I think sync() must be called at some point otherwise things may break and subsequent compute lists won’t run. It may work for you because you re-create the whole rendering device each time you run the compute list. Shader re-compilation causes a stutter there but that’s only a small part of the total lag time.
Try to put code in shader’s main() inside a loop that runs 50 times or so. Does it still run smoothly without sync()?
I think your best bet is to split the shader work; process only a bit of data each frame so there’s enough gpu resources left for rendering.

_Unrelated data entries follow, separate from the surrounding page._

(** The arguments [confirm] accepts: the decision and the normalised anchor. *)
Definition confirm_request (text actor reason : string) (anchor : pyval) : result exn (decision * option string) :=
  match decision_of text with
  | Some d =>
      let n := String.length actor in let m := String.length (strip reason) in
      if negb (Nat.leb 1 n && Nat.leb n 200 && Nat.leb 3 m && Nat.leb m 500) then Err (LifecycleError "REQUEST_INVALID")
      else match d with
           | OBSERVE =>
               match esxi_anchor (PDict [("provider", PStr "esxi"); ("hosts", PList [PDict [("id", anchor)]])]) with
               | Ok a => Ok (OBSERVE, Some a)
               | Err _ => Err (LifecycleError "SOURCE_IDENTITY_UNPROVED")
               end
           | ISOLATE => match anchor with PNone => Ok (ISOLATE, None) | _ => Err (LifecycleError "REQUEST_INVALID") end
           end
  | None => Err (LifecycleError "REQUEST_INVALID")
  end.

(** The plans of a quarantined source become stale. *)
Definition stale_plans (source : string) : DB unit :=
  now ← clock_timestamp;
  modify (on_source_operations (update_where
    (λ _ o, bool_decide (op_source o = source) && bool_decide (op_kind o = "PLAN") && bool_decide (op_status o = OP_READY))
    (λ o, with_status o OP_STALE now (op_finished_at o) (Some "PLAN_STALE") None))).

Thats not what im saying, im saying it only lags when sync is called. The compute shader runs when i call submit() and this works fine, so my assumption is that my shader is not taking too much work. The lag only comes through the synchronization
If you don’t call sync() how do you know when the shader is done?
You can use a counter variable and increase it in the shader for every thread that is done
Try to test what happens if there is much more work. Just stress test it to determine if the lag is caused by work itself or merely by calling sync(). My gpu stutters regardless of sync() being called.
My gpu stutters regardless of sync() being called.
are you using threads or not?
I’m using your worker thread pool setup. Also if I don’t call sync() at all but just wait it out, the engine complains at the next call to the rendering device that tries to retrieve the buffer data:
E 0:00:10:574 chunk_computer.gd:109 @ _compute_mesh(): Close failed with error 0x80004005.
<C++ Error> Condition "!((HRESULT)(res) >= 0)" is true.
<C++ Source> drivers/d3d12/rendering_device_driver_d3d12.cpp:2668 @ command_buffer_end()
<Stack Trace> chunk_computer.gd:109 @ _compute_mesh()
chunk_computer.gd:44 @ compute()
main.gd:53 @ create_single_mesh()
main.gd:35 @ load_chunk()
If you want to get to the bottom of this I’d recommend writing a truly minimal example from scratch (single script file, single buffer/uniform, minimal shader…). That way it’d also be easier to talk about it with the devs.